---- Source data
(* ===== verification/Grounding.v ===== *)
(** * Claim grounding and deterministic answer checks

    [app/services/claim_grounding.py] and [app/services/answer_quality.py]. *)

From S2P Require Import Prelude PyData Schemas.

Inductive GroundingStatus : Type :=
  | Supported | PartiallySupported | Contradicted | StaleSupport | Unsupported.
#[export] Instance GroundingStatus_eq_dec : EqDecision GroundingStatus.
Proof. solve_decision. Defined.

Definition grounding_name (s : GroundingStatus) : string :=
  match s with
  | Supported => "supported" | PartiallySupported => "partially_supported"
  | Contradicted => "contradicted" | StaleSupport => "stale" | Unsupported => "unsupported"
  end.

Record ClaimGroundingResult : Type := MkGrounding {
  gr_claim_id : string;
  gr_status : GroundingStatus;
  gr_supporting_evidence_ids : list string;
  gr_contradictory_evidence_ids : list string;
  gr_explanation : string
}.

(** [{item.evidence_id: item for item in evidence}]: the last item of an id wins. *)
Definition by_id (evidence : list EvidenceItem) : list (string * EvidenceItem) :=
  foldl (λ d e, dict_set (ev_evidence_id e) e d) [] evidence.

(** The items that are not [None]. *)
Fixpoint somes {A} (l : list (option A)) : list A :=
  match l with
  | [] => []
  | Some x :: l' => x :: somes l'
  | None :: l' => somes l'
  end.

(** The conditions on a cited record, in two steps as in the code. *)
Definition valid_for (run_id task_id : string) (e : EvidenceItem) : bool :=
  String.eqb (ev_run_id e) run_id && String.eqb (ev_task_id e) task_id
  && ev_eligible_for_claim_support e && bool_decide (ev_tool_status e = Success).

Definition fresh_for (c : Claim) (e : EvidenceItem) : bool :=
  if cl_requires_current_evidence c then bool_decide (ev_freshness_status e = Current)
  else bool_decide (ev_freshness_status e ≠ Stale).

Definition is_empty {A} (l : list A) : bool := match l with [] => true | _ => false end.

(** The status and the explanation, from the stale and the acceptable records
    and the number of ids the claim cites. *)
Definition claim_status (requires_current : bool) (stale acceptable : list EvidenceItem)
    (cited : nat) : GroundingStatus * string :=
  if requires_current && negb (is_empty stale) && is_empty acceptable then
    (StaleSupport, "All otherwise valid supporting evidence is stale or not current.")
  else if negb (is_empty acceptable) && (length acceptable =? cited)%nat then
    (Supported, "Every referenced evidence record is valid for this run and task.")
  else if negb (is_empty acceptable) then
    (PartiallySupported, "Some referenced evidence is missing, ineligible, stale, or foreign.")
  else (Unsupported, "No eligible same-run, same-task evidence supports the claim.").

Definition acceptable_for (evidence : list EvidenceItem) (run_id task_id : string)
    (claim : Claim) : list EvidenceItem * list EvidenceItem :=
  let requested := map (λ i, dict_get i (by_id evidence)) (cl_evidence_ids claim) in
  let valid := List.filter (valid_for run_id task_id) (somes requested) in
  (List.filter (λ e, bool_decide (ev_freshness_status e = Stale)) valid,
   List.filter (fresh_for claim) valid).

Definition ground_claim (evidence : list EvidenceItem) (run_id task_id : string)
    (index : nat) (claim : Claim) : ClaimGroundingResult :=
  let '(stale, acceptable) := acceptable_for evidence run_id task_id claim in
  let status := claim_status (cl_requires_current_evidence claim) stale acceptable
    (length (cl_evidence_ids claim)) in
  MkGrounding (opt_str_or (cl_claim_id claim) ("claim-" +:+ nat_to_string index))
    status.1 (map ev_evidence_id acceptable) [] status.2.

(** [ground_claims]: claims are numbered from 1. *)
Definition ground_claims (claims : list Claim) (evidence : list EvidenceItem)
    (run_id task_id : string) : list ClaimGroundingResult :=
  imap (λ k c, ground_claim evidence run_id task_id (S k) c) claims.

(** [deterministic_output_issues]. *)
Definition deterministic_output_issues (text : string) (minimum_chars : Z) : list string :=
  let clean := strip text in
  (if slen clean <? minimum_chars then ["answer_too_short"] else []) ++
  (if (3 <? Z.of_nat (scount (stake 50 clean) clean)) && (100 <? slen clean)
   then ["possible_repetition"] else []).

(** The issue codes [_verify] derives from the grounding. *)
Definition grounding_issues (grounding : list ClaimGroundingResult) : list string :=
  map (λ g, "claim_grounding:" +:+ gr_claim_id g +:+ ":" +:+ grounding_name (gr_status g))
    (List.filter (λ g, negb (bool_decide (gr_status g = Supported))) grounding).

Definition Grounding_dump (g : ClaimGroundingResult) : pyval := VDict [
  ("claim_id", VStr (gr_claim_id g)); ("status", VStr (grounding_name (gr_status g)));
  ("supporting_evidence_ids", VList (map VStr (gr_supporting_evidence_ids g)));
  ("contradictory_evidence_ids", VList (map VStr (gr_contradictory_evidence_ids g)));
  ("explanation", VStr (gr_explanation g))].

(** ** Properties *)

Lemma by_id_app evidence e :
  by_id (evidence ++ [e]) = dict_set (ev_evidence_id e) e (by_id evidence).
Proof. unfold by_id. by rewrite foldl_app. Qed.

Lemma by_id_sound evidence i e :
  dict_get i (by_id evidence) = Some e → e ∈ evidence ∧ ev_evidence_id e = i.
Proof.
  induction evidence as [|x evidence IH] using rev_ind; [done|].
  rewrite by_id_app, dict_get_set, elem_of_app.
  destruct (String.eqb_spec i (ev_evidence_id x)) as [->|]; [intros [= ->]; split; [right; by left|done]|].
  intros H. destruct (IH H). auto.
Qed.

(** A record a claim may rest on. *)
Definition supports (run_id task_id : string) (c : Claim) (e : EvidenceItem) : bool :=
  valid_for run_id task_id e && fresh_for c e.

Lemma somes_In {A} (x : A) l : List.In x (somes l) → List.In (Some x) l.
Proof.
  induction l as [|[y|] l IH]; simpl; [done|intros [->|?]; auto|auto].
Qed.

Lemma filter_length_full {A} (f : A → bool) (l : list (option A)) :
  length (List.filter f (somes l)) = length l ↔ Forall (λ o, ∃ x, o = Some x ∧ f x = true) l.
Proof.
  assert (Hle : ∀ l', (length (List.filter f (somes l')) ≤ length l')%nat).
  { intros l'. induction l' as [|[x|] l' IH]; simpl; [lia|destruct (f x); simpl; lia|lia]. }
  induction l as [|[x|] l IH]; simpl.
  - split; [by constructor|done].
  - rewrite Forall_cons. destruct (f x) eqn:E; simpl.
    + rewrite <-IH. split; [intros [= ?]; eauto|intros [_ ->]; done].
    + specialize (Hle l). split; [lia|]. intros [(y & [= <-] & ?) _]. congruence.
  - rewrite Forall_cons. specialize (Hle l). split; [lia|]. by intros [(y & [=] & _) _].
Qed.

Lemma filter_filter_andb {A} (f g : A → bool) l :
  List.filter g (List.filter f l) = List.filter (λ x, f x && g x) l.
Proof.
  induction l as [|x l IH]; simpl; [done|].
  destruct (f x); simpl; [destruct (g x); by rewrite ?IH|done].
Qed.

Lemma claim_status_supported rc stale acceptable n :
  (claim_status rc stale acceptable n).1 = Supported ↔
  acceptable ≠ [] ∧ length acceptable = n.
Proof.
  unfold claim_status. destruct acceptable as [|a l]; cbn [is_empty negb andb].
  - destruct (rc && _ && _); naive_solver.
  - rewrite andb_false_r. destruct (Nat.eqb_spec (length (a :: l)) n); naive_solver.
Qed.

Lemma acceptable_for_eq evidence run_id task_id c :
  (acceptable_for evidence run_id task_id c).2 =
  List.filter (supports run_id task_id c)
    (somes (map (λ i, dict_get i (by_id evidence)) (cl_evidence_ids c))).
Proof. unfold acceptable_for. simpl. apply filter_filter_andb. Qed.

Lemma supported_records evidence run_id task_id k c :
  gr_status (ground_claim evidence run_id task_id k c) = Supported ↔
  cl_evidence_ids c ≠ [] ∧
  ∀ i, i ∈ cl_evidence_ids c →
    ∃ e, dict_get i (by_id evidence) = Some e ∧ supports run_id task_id c e = true.
Proof.
  unfold ground_claim. pose proof (acceptable_for_eq evidence run_id task_id c) as Ha.
  destruct (acceptable_for evidence run_id task_id c) as [stale acceptable]. simpl in *.
  rewrite claim_status_supported. subst acceptable.
  set (requested := map (λ i, dict_get i (by_id evidence)) (cl_evidence_ids c)).
  assert (Hlen : length requested = length (cl_evidence_ids c))
    by (subst requested; by rewrite length_map).
  rewrite <-Hlen, filter_length_full. unfold requested at 2. rewrite Forall_map, Forall_forall.
  split; intros [Hne Hall]; (split; [|exact Hall]).
  - intros E. apply Hne. unfold requested. by rewrite E.
  - intros E. destruct (cl_evidence_ids c) as [|i l] eqn:Ec; [done|].
    destruct (Hall i) as (e & He & Hs); [by left|].
    unfold requested in E. simpl in E. rewrite He in E. simpl in E. by rewrite Hs in E.
Qed.

(** The last record of an id is the one it names. *)
Lemma by_id_last evidence i e :
  dict_get i (by_id evidence) = Some e ↔
  ev_evidence_id e = i ∧
  ∃ before after, evidence = before ++ e :: after ∧ Forall (λ x, ev_evidence_id x ≠ i) after.
Proof.
  induction evidence as [|x evidence IH] using rev_ind.
  - split; [done|]. intros (_&before&after&H&_). by destruct before.
  - rewrite by_id_app, dict_get_set. destruct (String.eqb_spec i (ev_evidence_id x)) as [->|Hne].
    + split.
      * intros [= ->]. split; [done|]. by exists evidence, [].
      * intros (He&before&after&Heq&Hafter). destruct after as [|y after _] using rev_ind.
        { apply app_inj_tail in Heq as [_ ->]. done. }
        rewrite app_comm_cons, app_assoc in Heq. apply app_inj_tail in Heq as [_ <-].
        apply Forall_app in Hafter as [_ Hy%Forall_inv]. done.
    + rewrite IH. split; intros (He&before&after&Heq&Hafter); (split; [done|]).
      * exists before, (after ++ [x]). rewrite Heq, <- app_assoc. split; [done|].
        apply Forall_app. split; [done|]. by constructor.
      * destruct after as [|y after _] using rev_ind.
        { apply app_inj_tail in Heq as [_ <-]. by rewrite He in Hne. }
        rewrite app_comm_cons, app_assoc in Heq. apply app_inj_tail in Heq as [-> _].
        apply Forall_app in Hafter as [? _]. by exists before, after.
Qed.

(** [supports] on the fields of the record. *)
Lemma supports_fields run_id task_id c e :
  supports run_id task_id c e = true ↔
  ev_run_id e = run_id ∧ ev_task_id e = task_id ∧ ev_eligible_for_claim_support e = true ∧
  ev_tool_status e = Success ∧
  (if cl_requires_current_evidence c then ev_freshness_status e = Current
   else ev_freshness_status e ≠ Stale).
Proof.
  unfold supports, valid_for, fresh_for. rewrite !andb_true_iff, !String.eqb_eq, bool_decide_eq_true.
  destruct (cl_requires_current_evidence c); rewrite bool_decide_eq_true; tauto.
Qed.

(** C34. Grounding is exact.  A claim is reported supported precisely when it
    cites at least one record and every id it cites names a gathered record --
    the last one gathered under that id -- of this run and of this task, that is
    marked eligible, came from a successful tool call, and is marked current
    where the claim requires current evidence and not stale elsewhere. *)
Theorem supported_iff evidence run_id task_id k c :
  gr_status (ground_claim evidence run_id task_id k c) = Supported ↔
  cl_evidence_ids c ≠ [] ∧
  ∀ i, i ∈ cl_evidence_ids c →
    ∃ before e after, evidence = before ++ e :: after ∧
      ev_evidence_id e = i ∧ Forall (λ x, ev_evidence_id x ≠ i) after ∧
      ev_run_id e = run_id ∧ ev_task_id e = task_id ∧
      ev_eligible_for_claim_support e = true ∧ ev_tool_status e = Success ∧
      (if cl_requires_current_evidence c then ev_freshness_status e = Current
       else ev_freshness_status e ≠ Stale).
Proof.
  rewrite supported_records. split; intros [Hne H]; (split; [done|]); intros i Hi; destruct (H i Hi) as (e&He).
  - destruct He as [He Hs%supports_fields]. apply by_id_last in He as (?&before&after&?&?).
    by exists before, e, after.
  - destruct He as (e'&after&?&?&?&?). exists e'. rewrite by_id_last, supports_fields. eauto 10.
Qed.

(** Untrusted material never supports a claim.  If every gathered record
    passed its validator, each record behind a supported claim is one the run
    gathered for this task, with a trusted class and a successful tool call;
    user-supplied, legacy and tool-error records are never among them. *)
Theorem supported_is_trusted evidence run_id task_id k c i
    (Hok : Forall EvidenceItem_ok evidence)
    (Hsup : gr_status (ground_claim evidence run_id task_id k c) = Supported)
    (Hi : i ∈ gr_supporting_evidence_ids (ground_claim evidence run_id task_id k c)
      ∨ i ∈ cl_evidence_ids c) :
  ∃ e, e ∈ evidence ∧ ev_evidence_id e = i ∧ ev_run_id e = run_id ∧ ev_task_id e = task_id ∧
    untrusted (ev_trust_class e) = false ∧ ev_tool_status e = Success ∧
    ev_freshness_status e ≠ Stale.
Proof.
  assert (∃ e, e ∈ evidence ∧ ev_evidence_id e = i ∧ supports run_id task_id c e = true)
    as (e & He & Hid & Hs).
  { destruct Hi as [Hi|Hi].
    - assert (i ∈ map ev_evidence_id (acceptable_for evidence run_id task_id c).2) as Hi'.
      { unfold ground_claim in Hi. by destruct (acceptable_for _ _ _ _). }
      rewrite acceptable_for_eq in Hi'.
      apply list_elem_of_In, in_map_iff in Hi' as (e & <- & Hin).
      apply filter_In in Hin as [Hin Hs]. exists e. split; [|done].
      apply somes_In, in_map_iff in Hin as (j & E & _).
      by apply by_id_sound in E as [? _].
    - apply supported_records in Hsup as [_ Hsup]. destruct (Hsup i Hi) as (e & He & Hs).
      apply by_id_sound in He as [? ?]. eauto. }
  exists e. apply supports_fields in Hs as (Hr & Ht & Hel & Hts & Hf).
  rewrite Forall_forall in Hok. destruct (Hok e He Hel) as [Hu _].
  repeat split; try done. destruct (cl_requires_current_evidence c); congruence.
Qed.

(** ** A witness *)

Definition sample_evidence : EvidenceItem := {|
  ev_evidence_id := "e1"; ev_run_id := "r"; ev_task_id := "t"; ev_query_id := None;
  ev_tool_name := Some "web_search"; ev_source_uri := None; ev_canonical_uri := None;
  ev_source_title := Some "page"; ev_retrieved_at := 0; ev_published_at := None;
  ev_content_type := "text/plain"; ev_raw_artifact_uri := None;
  ev_normalized_text := "The sky is blue."; ev_summary := "The sky is blue.";
  ev_content_hash := "h"; ev_trust_class := RetrievedExternal;
  ev_freshness_status := NotTimeSensitive; ev_source_quality := SecondaryUnknown;
  ev_injection_scan_status := Clean; ev_truncated := false; ev_tool_status := Success;
  ev_eligible_for_claim_support := true; ev_metadata := []
|}.

Definition sample_claim : Claim := MkClaim None "The sky is blue." ["e1"] None false.

Lemma supported_is_trusted_witness :
  ∃ e, e ∈ [sample_evidence] ∧ ev_evidence_id e = "e1" ∧ ev_run_id e = "r" ∧
    ev_task_id e = "t" ∧ untrusted (ev_trust_class e) = false ∧ ev_tool_status e = Success ∧
    ev_freshness_status e ≠ Stale.
Proof.
  apply (supported_is_trusted [sample_evidence] "r" "t" 1 sample_claim "e1").
  - constructor; [|constructor]. by intros _.
  - vm_compute. reflexivity.
  - right. left.
Defined.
--------
**Try it**
Using the records above, set down exactly the lines from the one with "(** The items that are not [None]. *)" through the one with "(cited : nat)", inclusive, and nothing more.

**Solution to this task**
(** The items that are not [None]. *)
Fixpoint somes {A} (l : list (option A)) : list A :=
  match l with
  | [] => []
  | Some x :: l' => x :: somes l'
  | None :: l' => somes l'
  end.

(** The conditions on a cited record, in two steps as in the code. *)
Definition valid_for (run_id task_id : string) (e : EvidenceItem) : bool :=
  String.eqb (ev_run_id e) run_id && String.eqb (ev_task_id e) task_id
  && ev_eligible_for_claim_support e && bool_decide (ev_tool_status e = Success).

Definition fresh_for (c : Claim) (e : EvidenceItem) : bool :=
  if cl_requires_current_evidence c then bool_decide (ev_freshness_status e = Current)
  else bool_decide (ev_freshness_status e ≠ Stale).

Definition is_empty {A} (l : list A) : bool := match l with [] => true | _ => false end.

(** The status and the explanation, from the stale and the acceptable records
    and the number of ids the claim cites. *)
Definition claim_status (requires_current : bool) (stale acceptable : list EvidenceItem)
    (cited : nat) : GroundingStatus * string :=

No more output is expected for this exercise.